CoronaVirus – FAQ, misconceptions, information, from a statistical perspective - 9nGQluzmnq3M
https://www.reddit.com/r/China_Flu/comments/exe552/coronavirus_faq_misconceptions_information_from_a/
======
topmonk
Most important point, as far as I'm concerned:

 _Ok so - definitely, the death count is too low. We all agree there. But
before you freak out, there 's a bright spot. We CAN also put an upper bound
with a fair amount of certainty on the general death rate. How?
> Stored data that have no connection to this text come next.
(* ===== verification/BulkIssuance.v ===== *)
(** * Bulk issuance

    The bulk part of [src/apps/issuance/src/issuance.service.ts] and
    [issuance.processor.ts]: rows are made of a file, queued as jobs in batches, and each
    is issued by a job under the guard of its row; failed rows are queued again.  The text
    recorded of an error is its message. *)

From S2P Require Import Prelude Js Table CastHelper IssuanceCoordinator Interleaving IssuanceData IssuanceWork CredentialDelivery.

Open Scope Z_scope.

Definition BATCH_SIZE : nat := 100.
Definition ISSUANCE_BATCH_SIZE : nat := 2000.
Definition ISSUANCE_BATCH_DELAY : Z := 60000.

(** [for (let i = 0; i < array.length; i += size) yield array.slice(i, i + size)], for a
    positive size; the length bounds the number of slices. *)
Fixpoint slices {A} (fuel size : nat) (array : list A) : list (list A) :=
  match fuel, array with
  | S fuel', _ :: _ => firstn size array :: slices fuel' size (skipn size array)
  | _, _ => []
  end.
Definition splitIntoBatches {A} (array : list A) (batchSize : nat) : list (list A) := slices (length array) batchSize array.

(** The job of a row *)
Definition job_of (d : BulkPayloadDetails) (uniqueJobId : string) (total : nat) (item : file_data) : IQueuePayload :=
  Job (fd_id item) uniqueJobId (b_requestId d) (b_clientId d) (referenceId item) (fileUploadId item) (schemaId item) (credDefId item)
    (status item) (credential_data item) (b_orgId d) (credential_type item) (Z.of_nat total) (b_isRetry d) (b_isValidateSchema d) false (b_branding d).

Definition data_fields (data : option Json.value) : list (string * Json.value) := match data with Some (Json.JObj fs) => fs | _ => [] end.

Definition email_of (j : IQueuePayload) : option Json.value := Json.field EMAIL_COLUMN (data_fields (job_credential_data j)).

Definition pretty_vc (b : branding) : Json.value :=
  let s k o := Json.opt_field k (option_map Json.JStr o) in
  Json.JObj (s "certificate" (certificate b) ++ s "size" (vc_size b) ++ s "orientation" (orientation b) ++ s "height" (height b) ++ s "width" (width b))%list.

Definition indy_payload (j : IQueuePayload) (organisation : option (string * option string)) : Json.value :=
  Json.JObj ([("credentialDefinitionId", Json.JStr (job_credentialDefinitionId j)); ("orgId", Json.JStr (orgId j))]
    ++ Json.opt_field "label" (option_map (fun o => Json.JStr o.1) organisation)
    ++ [("attributes", Json.JArr (map (fun f => Json.JObj [("name", Json.JStr f.1); ("value", f.2)])
          (List.filter (fun f => negb (String.eqb EMAIL_COLUMN f.1)) (data_fields (job_credential_data j)))))]
    ++ Json.opt_field "emailId" (email_of j)
    ++ [("credentialType", Json.JStr "indy"); ("isReuseConnection", Json.JBool true)])%list.

Section bulk.
Context {env : Coordinator.Env} {ag : Agents} {st : Storage} {ids : RunUuid} {dep : Deployment}.
Variable run : nat.

Notation prog := (prog world).

Definition emit (event file : string) : prog unit := step (modify (called (Emit event file))).

(** ** A row *)

(** The payload of a row; [None] for a type that is neither. *)
Definition row_payload (j : IQueuePayload) (agent : OrgAgent) : prog (option Json.value) :=
  match credentialType j with
  | Some INDY => mret (Some (indy_payload j (g_organisation agent)))
  | Some W3C_Schema =>
      schemaDetails ← getSchemaDetailsBySchemaIdentifier (job_schemaLedgerId j);
      match schemaDetails, job_credential_data j with
      | None, _ => raise (TypeError "name")
      | _, None => raise (TypeError "email_identifier")
      | Some s, Some _ =>
          let c := Jsonld (schema_name s) (schemaLedgerId s) (data_fields (job_credential_data j)) (g_orgDid agent) (orgId j) (Some true) in
          now ← step (gets (fun w => Coordinator.date_now (ticks w)));
          mret (Some (set_property "isValidateSchema" (Json.JBool (isValidateSchema j)) (createOobJsonldIssuancePayload c (pretty_vc (job_branding j)) now)))
      end
  | None => mret None
  end.

Definition issue_row (j : IQueuePayload) : prog unit :=
  agentDetails ← getAgentEndPoint (orgId j);
  oobIssuancepayload ← row_payload j agentDetails;
  oobCredentials ← outOfBandCredentialOffer run oobIssuancepayload (platformName (job_branding j));
  if negb (oobCredentials : bool) then raise (js_error "Credential offer or delivery did not complete") else
  deleteFileDataByJobId (id j).

Definition processBulkRow (j : IQueuePayload) : prog bool :=
  currentRow ← getFileDataForProcessing (id j) (job_fileUploadId j) (orgId j);
  match currentRow with
  | None => raise (js_error "Issuance row does not belong to the requested file and organization")
  | Some true => mret true
  | Some false =>
      error ← catching (_ ← issue_row j; mret None) (fun e => mret (Some e));
      _ ← updateFileUploadData (id j) (job_fileUploadId j) (option_map exn_message error) (Json.as_str (email_of j));
      mret (match error with None => true | Some _ => false end)
  end.

Definition completeBulkRow (j : IQueuePayload) (succeeded : bool) : prog unit :=
  isLastData ← completedRow (jobId j) (id j) (totalJobs j);
  catching
    (if (isLastData : bool) then
       errorCount ← countErrorsForFile (job_fileUploadId j);
       _ ← updateFileUploadDetails (job_fileUploadId j) (if Nat.eqb errorCount 0 then completed else partially_completed);
       if negb (isRetry j) then
         _ ← emit "bulk-issuance-process-completed" (job_fileUploadId j);
         query (modify (fun w => set_cache (delete (default "" (cacheId j)) (cache w)) w))
       else emit "bulk-issuance-process-retry-completed" (job_fileUploadId j)
     else mret tt)
    (fun e =>
       _ ← (if succeeded then emit "error-in-bulk-issuance-process" (job_fileUploadId j) else mret tt);
       raise e).

Definition processIssuanceData (j : IQueuePayload) : prog bool :=
  catching
    (succeeded ← bulkRow run (orgId j) (job_fileUploadId j) (id j) (processBulkRow j);
     _ ← completeBulkRow j succeeded;
     mret succeeded)
    (fun e =>
       _ ← catching
         (interrupted ← interruptFileUpload (job_fileUploadId j) (orgId j);
          if (interrupted : bool) then emit "error-in-bulk-issuance-process" (job_fileUploadId j) else mret tt)
         (fun _ => mret tt);
       raise e).

(** The queue's worker *)
Definition issueCredential (j : IQueuePayload) : prog unit :=
  succeeded ← processIssuanceData j;
  if (succeeded : bool) then mret tt else raise (js_error "Bulk issuance row failed; see the persisted row status").

(** ** Files *)

(** The batches from number [batchIndex] on *)
Fixpoint add_batches (d : BulkPayloadDetails) (uniqueJobId : string) (total batchIndex : nat) (batches : list (list file_data)) : prog unit :=
  match batches with
  | [] => mret tt
  | batch :: batches' =>
      _ ← query (modify (enqueue (map (job_of d uniqueJobId total) batch)));
      _ ← (if (S batchIndex * ISSUANCE_BATCH_SIZE <? total)%nat then step (fun w => (Ok tt, tick ISSUANCE_BATCH_DELAY w)) else mret tt);
      add_batches d uniqueJobId total (S batchIndex) batches'
  end.

Definition processInBatches (bulkPayload : list file_data) (d : BulkPayloadDetails) : prog unit :=
  uniqueJobId ← randomUUID run;
  add_batches d uniqueJobId (length bulkPayload) 0 (splitIntoBatches bulkPayload ISSUANCE_BATCH_SIZE).

(** The rows of a batch are saved at the same time; a failure does not stop the others. *)
Fixpoint save_all (c : cached_file) (file : string) (batch : list Json.value) : prog (option exn) :=
  match batch with
  | [] => mret None
  | element :: batch' =>
      error ← catching (_ ← saveFileDetails run element (c_schemaLedgerId c) (c_credentialDefinitionId c) file (c_credentialType c); mret None) (fun e => mret (Some e));
      error' ← save_all c file batch';
      mret (match error with Some e => Some e | None => error' end)
  end.

Definition _storeBulkPayloadInBatch (c : cached_file) (file : string) (parsedData : list Json.value) : prog unit :=
  catching
    (each (splitIntoBatches parsedData BATCH_SIZE) (fun batch =>
       error ← save_all c file batch;
       match error with Some e => raise e | None => mret tt end))
    (fun e => raise (nats_exn e)).

(** [uploadCSVTemplate]: what is made of the file is a parameter. *)
Definition uploadCSVTemplate (fileKey org : string) (requestId : option string) : prog string :=
  catching
    (_ ← getAgentEndPoint org;
     c ← ask on_import (Import fileKey org);
     newCacheKey ← randomUUID run;
     _ ← query (modify (fun w => set_cache (<[str_or requestId newCacheKey := c]> (cache w)) w));
     mret newCacheKey)
    (fun e => raise (rpc_exn e)).

Definition read_cache (key : string) : prog (option cached_file) := query (gets (fun w => cache w !! key)).

(** [new RpcException(error.response)]: only the HTTP exceptions have a response. *)
Definition response_exn (e : exn) : exn :=
  match exn_class e with
  | RpcException | PlainError | PrismaError => Exn RpcException "" None None
  | _ => rpc_exn e
  end.

(** The file that was read under the key, and its rows' data *)
Definition cached_rows (requestId : string) (client : IClientDetails) (fileKey : string) : prog (cached_file * list Json.value) :=
  cachedData ← read_cache requestId;
  match cachedData with
  | None => raise (http_exn BadRequestException "Timeout for reviewing data, re-upload your file and generate new request")
  | Some c =>
      cachedData ← (if isSelectiveIssuance client then
          _ ← query (modify (fun w => set_cache (delete requestId (cache w)) w));
          _ ← uploadCSVTemplate fileKey requestId None;
          read_cache requestId
        else mret (Some c));
      match cachedData with
      | None => raise (TypeError "fileData")
      | Some c =>
          match c_data c with
          | None => raise (http_exn BadRequestException "Cached data does not exist")
          | Some parsedData => mret (c, parsedData)
          end
      end
  end.

Definition issueBulkCredential (requestId org : string) (client : IClientDetails) (fileKey : string) (isValidateSchema : bool) : prog string :=
  if String.eqb requestId "" then raise (http_exn BadRequestException "Param requestId is missing from the request.") else
  cf ← catching
    (cp ← cached_rows requestId client fileKey;
     f ← saveFileUploadDetails run (c_fileName cp.1) started org (c_credentialType cp.1) (c_schemaLedgerId cp.1);
     mret (cp, f))
    (fun e => raise (response_exn e));
  let '((c, parsedData), csvFileDetail) := cf in
  finally
    (catching
       (_ ← _storeBulkPayloadInBatch c (f_id csvFileDetail) parsedData;
        bulkPayload ← getFileDetails (f_id csvFileDetail);
        _ ← step (modify (spawn bulkPayload (Details (clientId client) org (Some requestId) false isValidateSchema (client_branding client))));
        mret "Process initiated for bulk issuance")
       (fun e => raise (response_exn e)))
    (fun r => updateFileUploadDetails (f_id csvFileDetail) (if is_ok r then started else interrupted)).

Definition retryBulkCredential (fileId org : string) (client : IClientDetails) (isValidateSchema : bool) : prog string :=
  catching
    (fileDetails ← getFileDetailsById fileId;
     match fileDetails with
     | None => raise (http_exn BadRequestException "Credentials do not exist for retry")
     | Some _ =>
         bulkpayloadRetry ← getFailedCredentials fileId;
         if bool_decide (bulkpayloadRetry = []) then raise (http_exn BadRequestException "File details not found.") else
         _ ← assertRetryable org fileId (map fd_id bulkpayloadRetry);
         _ ← step (modify (spawn bulkpayloadRetry (Details (clientId client) org None true isValidateSchema (client_branding client))));
         mret "Process reinitiated for bulk issuance"
     end)
    (fun e => raise (rpc_exn e)).

(** The part of [deleteIssuanceRecords] that concerns files *)
Definition deleteFiles (org : string) : prog unit :=
  catching
    (fs ← getFileUploadDataByOrgId org;
     deleteFileUploadData (map f_id fs) org)
    (fun e => raise (rpc_exn e)).
End bulk.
Because there
have been enough cases reported globally already, and enough data from the
patients OUTSIDE of China, that we can tell the death rate is NOT anywhere
near 10% with a strong degree of certainty (many patients have recovered, and
are just awaiting the viral test all-clear before they can be discharged. Most
other patients are in stable and recovering condition)._

 _So we don 't know, from the China data, whether the fatality rate is 0.5% or
1% or 2% or 3%... but we can be FAIRLY sure it's not 5% and definitely not
above that. Simply because otherwise we'd already see the mortality in
International cases, and that's outside of Chinese control._

Of course, this assumes access to a hospital, so if they get overwhelmed, I
would expect the death rate to be higher, but unsure of how much.